¿Una batalla inútil a puerta cerrada?
Orientar al hombre más poderoso del planeta resulta ser un desafío monumental, incluso para los estrategas más veteranos de Washington. Tras las puertas de la Casa Blanca, el equipo encargado de mantener el rumbo de la administración se ha topado con un muro de realidad: sus recomendaciones, por bien intencionadas que sean, rara vez surten efecto.
Los pasillos susurran que intentar reconducir al presidente mediante el uso de argumentos lógicos se percibe ya como una guerra totalmente perdida.
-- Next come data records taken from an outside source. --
(* ===== verification/Kdf.v ===== *)
(** * omnimesh-crypto: key derivation ([kdf.rs])

    HKDF-SHA256 with domain separation.  The [hkdf] crate is a parameter; the code
    relies on its documented bound: expansion to at most [255 * 32] bytes
    succeeds and fills the output. *)

From S2P Require Import Prelude Error.

(** [Hkdf::<Sha256>::new(salt, ikm).expand(info, out)] with [out] of the given
    length. *)
Class Hkdf := hkdf_expand :
  option (list byte) → list byte → list byte → nat → string + list byte.

Class HkdfLaws (K : Hkdf) : Prop := hkdf_expand_ok : ∀ salt ikm info n,
  n ≤ 255 * 32 → ∃ out, hkdf_expand salt ikm info n = inr out ∧ length out = n.

(** [b"..."] *)
Definition label (s : string) : list byte := String.list_byte_of_string s.

(** ** Domain separation labels *)

Definition TRANSPORT : list byte := label "omnimesh-transport-v1".
Definition SESSION_RATCHET : list byte := label "omnimesh-session-ratchet-v1".
Definition KEYSTORE : list byte := label "omnimesh-keystore-v1".
Definition NOISE_PROLOGUE : list byte := label "omnimesh-noise-prologue-v1".
Definition MESSAGE_AUTH : list byte := label "omnimesh-message-auth-v1".

Section kdf.
Context `{K : Hkdf}.

Definition derive_key (ikm : list byte) (salt : option (list byte)) (info : list byte)
    (output_len : nat) : Result (list byte) :=
  if decide (output_len = 0) then Err (KeyDerivation "output length must be > 0")
  else if decide (255 * 32 < output_len) then
    Err (KeyDerivation ("output length " +:+ pretty output_len +:+
                        " exceeds HKDF-SHA256 maximum (8160)"))
  else of_lib (λ e, KeyDerivation ("HKDF expand failed: " +:+ e))
         (hkdf_expand salt ikm info output_len).

Definition derive_key_256 (ikm : list byte) (salt : option (list byte)) (info : list byte)
    : Result (vec byte 32) :=
  derived ← derive_key ikm salt info 32;
  or_panic (array_of_list 32 derived).

Definition derive_key_pair (ikm : list byte) (salt : option (list byte)) (info : list byte)
    : Result (vec byte 32 * vec byte 32) :=
  derived ← derive_key ikm salt info 64;
  enc_key ← or_panic (array_of_list 32 (take 32 derived));
  auth_key ← or_panic (array_of_list 32 (drop 32 derived));
  Ok (enc_key, auth_key).

Definition ratchet_key (current_key : vec byte 32) : Result (vec byte 32) :=
  derive_key_256 (vec_to_list current_key) None SESSION_RATCHET.

End kdf.

(** ** Properties *)

(** No label is a prefix of another, so no two purposes ever share an [info]. *)
Lemma labels_prefix_free i j l m :
  [TRANSPORT; SESSION_RATCHET; KEYSTORE; NOISE_PROLOGUE; MESSAGE_AUTH] !! i = Some l →
  [TRANSPORT; SESSION_RATCHET; KEYSTORE; NOISE_PROLOGUE; MESSAGE_AUTH] !! j = Some m →
  l `prefix_of` m → i = j.
Proof.
  intros Hi Hj Hp.
  destruct i as [|[|[|[|[|i]]]]], j as [|[|[|[|[|j]]]]]; cbn in Hi, Hj; try done;
    injection Hi as <-; injection Hj as <-; exfalso; revert Hp;
    apply (bool_decide_eq_false _); vm_compute; reflexivity.
Qed.

Section kdf_facts.
Context `{K : Hkdf, !HkdfLaws K}.

Lemma derive_key_spec ikm salt info n :
  if decide (1 ≤ n ≤ 255 * 32)
  then ∃ out, derive_key ikm salt info n = Ok out ∧
         hkdf_expand salt ikm info n = inr out ∧ length out = n
  else ∃ msg, derive_key ikm salt info n = Err (KeyDerivation msg).
Proof.
  unfold derive_key. case_decide as Hn.
  - rewrite !decide_False by lia.
    destruct (hkdf_expand_ok salt ikm info n) as (out & E & L); [lia|].
    rewrite E. by exists out.
  - case_decide; [by eexists|]. rewrite decide_True by lia. by eexists.
Qed.

Lemma derive_key_ok ikm salt info n :
  1 ≤ n ≤ 255 * 32 → ∃ out, derive_key ikm salt info n = Ok out ∧ length out = n.
Proof.
  intros Hn. pose proof (derive_key_spec ikm salt info n) as H.
  rewrite decide_True in H by done. destruct H as (out & ? & _ & ?). eauto.
Qed.

Lemma derive_key_256_ok ikm salt info : ∃ k, derive_key_256 ikm salt info = Ok k.
Proof.
  unfold derive_key_256. destruct (derive_key_ok ikm salt info 32) as (out & -> & L); [lia|].
  destruct (array_of_list_length 32 out L) as [k E]. exists k. cbn. by rewrite E.
Qed.

Lemma derive_key_pair_ok ikm salt info :
  ∃ a b, derive_key_pair ikm salt info = Ok (a, b) ∧
    derive_key ikm salt info 64 = Ok (vec_to_list a ++ vec_to_list b).
Proof.
  unfold derive_key_pair. destruct (derive_key_ok ikm salt info 64) as (out & -> & L); [lia|].
  destruct (array_of_list_length 32 (take 32 out)) as [a Ea]; [rewrite length_take; lia|].
  destruct (array_of_list_length 32 (drop 32 out)) as [b Eb]; [rewrite length_drop; lia|].
  exists a, b. cbn. rewrite Ea. cbn. rewrite Eb. split; [done|].
  apply array_of_list_Some in Ea as ->. apply array_of_list_Some in Eb as ->.
  by rewrite take_drop.
Qed.

Lemma ratchet_key_ok k : ∃ k', ratchet_key k = Ok k'.
Proof. apply derive_key_256_ok. Qed.

(** Key derivation is total.  [derive_key] succeeds exactly for 1 to 8160 bytes,
    with output of exactly that length, and reports a [KeyDerivation] error
    otherwise; the fixed-size variants and the ratchet never fail and never
    panic, and [derive_key_pair] splits one 64-byte expansion into its halves. *)
Theorem key_derivation_total ikm salt info :
  (∀ n, if decide (1 ≤ n ≤ 255 * 32)
        then ∃ out, derive_key ikm salt info n = Ok out ∧
               hkdf_expand salt ikm info n = inr out ∧ length out = n
        else ∃ msg, derive_key ikm salt info n = Err (KeyDerivation msg)) ∧
  is_ok (derive_key_256 ikm salt info) = true ∧
  (∃ a b, derive_key_pair ikm salt info = Ok (a, b) ∧
     derive_key ikm salt info 64 = Ok (vec_to_list a ++ vec_to_list b)) ∧
  (∀ k, is_ok (ratchet_key k) = true).
Proof.
  split_and!.
  - intros n. apply derive_key_spec.
  - by destruct (derive_key_256_ok ikm salt info) as [k ->].
  - apply derive_key_pair_ok.
  - intros k. by destruct (ratchet_key_ok k) as [k' ->].
Qed.

End kdf_facts.

(** ** A toy expansion, for the witnesses *)

(** Every output byte is the successor of the first byte of the key material. *)
Definition toy_hkdf : Hkdf := λ _ ikm _ n,
  inr (replicate n (default Byte.x00 (Byte.of_N ((Byte.to_N (hd Byte.x00 ikm) + 1) mod 256)))).

#[global] Instance toy_hkdf_laws : HkdfLaws toy_hkdf.
Proof. intros salt ikm info n _. eexists. split; [done|]. apply length_replicate. Qed.

Lemma key_derivation_total_witness :
  is_ok (@derive_key_256 toy_hkdf [Byte.x07] None TRANSPORT) = true ∧
  ∃ a b, @derive_key_pair toy_hkdf [Byte.x07] None TRANSPORT = Ok (a, b) ∧
    @derive_key toy_hkdf [Byte.x07] None TRANSPORT 64 = Ok (vec_to_list a ++ vec_to_list b).
Proof.
  destruct (@key_derivation_total toy_hkdf toy_hkdf_laws [Byte.x07] None TRANSPORT)
    as (_ & H1 & H2 & _). split; assumption.
Defined.
(** [recv] is not cancellation-safe.  When only the length of a message [m] has arrived,
    [recv] consumes it and waits for the data; a [select!] that takes another branch drops
    the call there.  When the data has arrived, the next [recv] takes its first four bytes
    for a length: if [m] starts with what looks like a frame, it is this that is received. *)
Lemma quic_recv_cancelled c r w m data rest :
  reads_from c r → alive r w → quic_sendable m → m = frame data ++ rest → quic_sendable data →
  buffered r w = to_be_bytes (len_as_u32 m) →
  quic_recv c w = None ∧
  ∃ w1, read_exact r 4 w = Some (inr (to_be_bytes (len_as_u32 m)), w1) ∧ buffered r w1 = [] ∧
    ∀ w2, buffered r w2 = m → ∃ w3, quic_recv c w2 = Some (Ok (Some data), c, w3).
Proof.
  intros Hc Ha [Hm _] Em [Hd _] Hb.
  assert (Hn : len_as_u32 m = Z.of_nat (length m)) by (unfold len_as_u32; apply Z.mod_small; lia).
  rewrite Hn in *. set (n := Z.of_nat (length m)) in *.
  assert (Hn4 : (4 ≤ n)%Z) by (unfold n; rewrite Em, length_app, length_frame; lia).
  destruct (read_exact_takes r 4 w) as (w1 & E1 & B1); [rewrite Hb; cbn; lia|].
  rewrite Hb in E1, B1. change (take 4 (to_be_bytes n)) with (to_be_bytes n) in E1.
  change (drop 4 (to_be_bytes n)) with (@nil byte) in B1. split.
  - destruct Hc as [Hc Hr]. unfold quic_recv, ensure_recv. rewrite Hc, Hr. cbn [negb].
    unfold mbind, io_bind, mret, io_ret, read_frame, mbind, io_bind. rewrite E1.
    destruct (be_roundtrip n) as (v & Ev & Hv); [lia|]. rewrite Ev, Hv.
    destruct (read_exact_alive _ _ _ _ _ Ha E1) as [Ha1 _].
    by rewrite read_exact_waits by (rewrite ?B1; cbn; auto; lia).
  - exists w1. split_and!; [done..|]. intros w2 B2. rewrite Em in B2.
    destruct (quic_recv_frame c r w2 data rest Hc) as (w3 & E & _); [lia|done|]. by exists w3.
Qed.

End quic_duplex.

(** ** A single stream in memory, for the witnesses *)

(** One connection with one stream: whether it is open, and the bytes each way.  [true] is
    the dialling end, and the stream it sends on. *)
Record ToyNet := mkToyNet { toy_open : bool; toy_ab : list byte; toy_ba : list byte }.

Definition toy_get (r : bool) (w : ToyNet) : list byte := if r then toy_ab w else toy_ba w.

Definition toy_set (r : bool) (bs : list byte) (w : ToyNet) : ToyNet :=
  if r then mkToyNet (toy_open w) bs (toy_ba w) else mkToyNet (toy_open w) (toy_ab w) bs.

#[local] Instance toy_quinn : Quinn := {|
  net := ToyNet; Endpoint := unit; ServerConfig := unit; ClientConfig := unit;
  QConnection := bool; SendStream := bool; RecvStream := bool;
  generate_simple_self_signed _ w := Some (inr ([], []), w);
  private_key_try_from k := inr k;
  with_single_cert _ _ := inr tt;
  quic_client_config := inr tt;
  endpoint_server _ _ w := Some (inr tt, w);
  endpoint_client w := Some (inr tt, w);
  endpoint_local_addr _ _ := inr (mkSocketAddr (IPv4 (vreplicate 4 Byte.x00)) 4433);
  endpoint_accept _ w := Some (Some (inr false), w);
  endpoint_connect_init _ _ _ _ _ := inr tt;
  endpoint_connect _ _ _ _ w := Some (inr true, w);
  endpoint_close _ w := Some (tt, w);
  open_bi q w := Some (inr (q, negb q), mkToyNet true (toy_ab w) (toy_ba w));
  accept_bi q w :=
    if decide (toy_get (negb q) w = []) then None else Some (inr (q, negb q), w);
  write_all s d w := Some (inr tt, toy_set s (toy_get s w ++ d) w);
  read_exact r k w :=
    if decide (k ≤ length (toy_get r w)) then
      Some (inr (take k (toy_get r w)), toy_set r (drop k (toy_get r w)) w)
    else None;
  qconn_close _ w := w;
  qconn_drop _ _ _ w := w;
  close_reason _ _ := None;
  remote_address _ := mkSocketAddr (IPv4 (vreplicate 4 Byte.x00)) 4433;
|}.

#[local] Program Instance toy_quinn_laws : QuinnLaws toy_quinn := {|
  buffered := toy_get; sink := λ s, s;
|}.
Next Obligation. by intros [] d w w' [= <-]. Qed.
Next Obligation.
  intros [] k w Hk; cbn in *; rewrite decide_True by done; by eexists.
Qed.

#[local] Program Instance toy_quinn_live : QuinnLive toy_quinn toy_quinn_laws := {|
  alive _ _ := True;
  window := Z.to_nat 131072;
  bi_fresh a b w := a = true ∧ b = false ∧ w = mkToyNet false [] [];
  bi_opened b s r w := b = false ∧ s = true ∧ r = false;
|}.
Next Obligation. intros a b w (-> & -> & ->). by exists true, false, (mkToyNet true [] []). Qed.
Next Obligation. by intros a b w (-> & -> & ->). Qed.
Next Obligation.
  intros b s r w (-> & -> & ->) Hb. exists false, w. cbn in *. by rewrite decide_False.
Qed.
Next Obligation.
  intros s d w res w' _ [= <- <-]. split_and!; [done|done|by intros []; destruct s|done].
Qed.
Next Obligation. intros s d w _ _. by eexists. Qed.
Next Obligation.
  intros r k w res w' _ E. cbn in *. case_decide; [|done]. injection E as <- <-.
  split; [done|]. by intros []; destruct r.
Qed.
Next Obligation. intros r k w _ Hk. cbn in *. rewrite decide_False by lia. done. Qed.

Definition toy_a : QuicConnection := mkQuicConn true (Some true) (Some false) true.
Definition toy_b : QuicConnection := mkQuicConn false (Some false) (Some true) true.
Definition toy_sent (bs : list byte) : ToyNet := mkToyNet true bs [].

Lemma quic_framing_roundtrip_witness :
  ∃ w2, recv_n 2 toy_b (toy_sent (frame [Byte.x41; Byte.x42] ++ frame [])) =
    Some ([Ok (Some [Byte.x41; Byte.x42]); Ok (Some [])], toy_b, w2) ∧ buffered true w2 = [].
Proof.
  apply (quic_framing_roundtrip [[Byte.x41; Byte.x42]; []] toy_a toy_b true (toy_sent [])
    [Ok tt; Ok tt] toy_a).
  - split; [reflexivity|exists true; split; reflexivity].
  - split; reflexivity.
  - reflexivity.
  - repeat constructor.
  - reflexivity.
  - repeat constructor.
Defined.

Lemma toy_send d : quic_send d toy_a (toy_sent []) = Some (Ok tt, toy_a, toy_sent (frame d)).
Proof. reflexivity. Qed.

Lemma quic_length_truncated_witness :
  let data := replicate (Z.to_nat (2 ^ 32 + 5)) Byte.x00 in
  ∃ w2, quic_recv toy_b (toy_sent (frame data)) = Some (Ok (Some (take 5 data)), toy_b, w2) ∧
    buffered true w2 = drop 5 data.
Proof.
  intros data.
  assert (Hl : Z.of_nat (length data) = (2 ^ 32 + 5)%Z)
    by (unfold data; rewrite length_replicate, Z2Nat.id; lia).
  apply (quic_length_truncated data 5 toy_a toy_b true (toy_sent []) _ toy_a).
  - split; [reflexivity|exists true; split; reflexivity].
  - split; reflexivity.
  - reflexivity.
  - exact Hl.
  - lia.
  - apply toy_send.
Defined.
Altos funcionarios, figuras políticas de gran peso y los principales donantes han abandonado paulatinamente la misión de moldear sus decisiones estratégicas. Después de años de un desgaste absoluto intentando influir en la agenda política, una gran parte del equipo de trabajo ha terminado completamente exhausta.
Hoy en día, cuando surgen temas espinosos y propensos a la controversia, el círculo de confianza opta por guardar silencio en lugar de iniciar una discusión. Han comprendido que tratar de disuadir al mandatario de impulsar medidas drásticas exige un nivel de energía desmesurado.
«¿Qué sentido tiene malgastar fuerzas? Aquí el que manda es él», confesaba recientemente un veterano consejero. Esta actitud de resignación ha contagiado a prácticamente todo el núcleo duro presidencial. Otro aliado clave describió el panorama actual con total franqueza: «Estamos ante un hombre octogenario que siempre ha hecho lo que le dicta su propio instinto. Al final, las cosas se hacen exactamente como él desea».
Un control férreo e inquebrantable del poder
Aunque los colaboradores hayan adoptado una postura mucho más pasiva, sería un grave error pensar que la maquinaria gubernamental se ha detenido. Las iniciativas políticas de gran calado, como la imposición de fuertes aranceles y la gestión de las tensiones internacionales, siguen avanzando a una velocidad vertiginosa.
Alguien muy cercano al epicentro del poder desmiente categóricamente la ingenua ilusión de que el líder esté cediendo protagonismo hacia un segundo plano. Muy al contrario, recalca su aplastante influencia cultural y el dominio de hierro que sigue ejerciendo sobre toda su formación política.
Paralelamente, se respira un nerviosismo palpable de cara a la inminente gran convención de Dallas. Varios representantes que se enfrentan a unas reelecciones muy complicadas temen que la caída en los sondeos hunda definitivamente sus campañas. Ante el riesgo de dañar su imagen pública, algunos han tomado la contundente decisión de cancelar su asistencia al evento.
Fuerte choque directo con la prensa
Justo antes de despegar en su avión, el presidente se pronunció sobre estas sonadas ausencias a pie de pista. Allí, desmintió de forma tajante cualquier rumor que apuntara a que sus compañeros de partido le estuvieran haciendo el vacío en Texas. Sin embargo, cuando un reportero de televisión insistió en preguntar por los políticos ausentes, la respuesta no se hizo esperar y fue sumamente cortante.
Visiblemente molesto, el mandatario lanzó una dura ráfaga de reproches contra el periodista, recurriendo a su clásico repertorio sobre las «noticias falsas» y arremetiendo sin piedad contra los medios de comunicación en su conjunto.
Acto seguido, defendió a capa y espada que la limitación de aforo en la convención responde única y exclusivamente a desafíos logísticos, negando de raíz cualquier tipo de boicot interno. Según su versión oficial, los asientos se han reservado de forma prioritaria para aquellos candidatos que libran batallas electorales muy ajustadas y que, por tanto, necesitan un mayor foco mediático.
«La gente está acudiendo en masa a la convención, todo el mundo quiere estar presente», sentenció derrochando seguridad. Para zanjar el asunto, argumentó que, sencillamente, no hay espacio físico para acoger a políticos que ya lideran las encuestas con un cómodo margen de hasta 35 puntos porcentuales, puesto que ellos ya tienen la victoria asegurada sin necesidad de este empujón extra.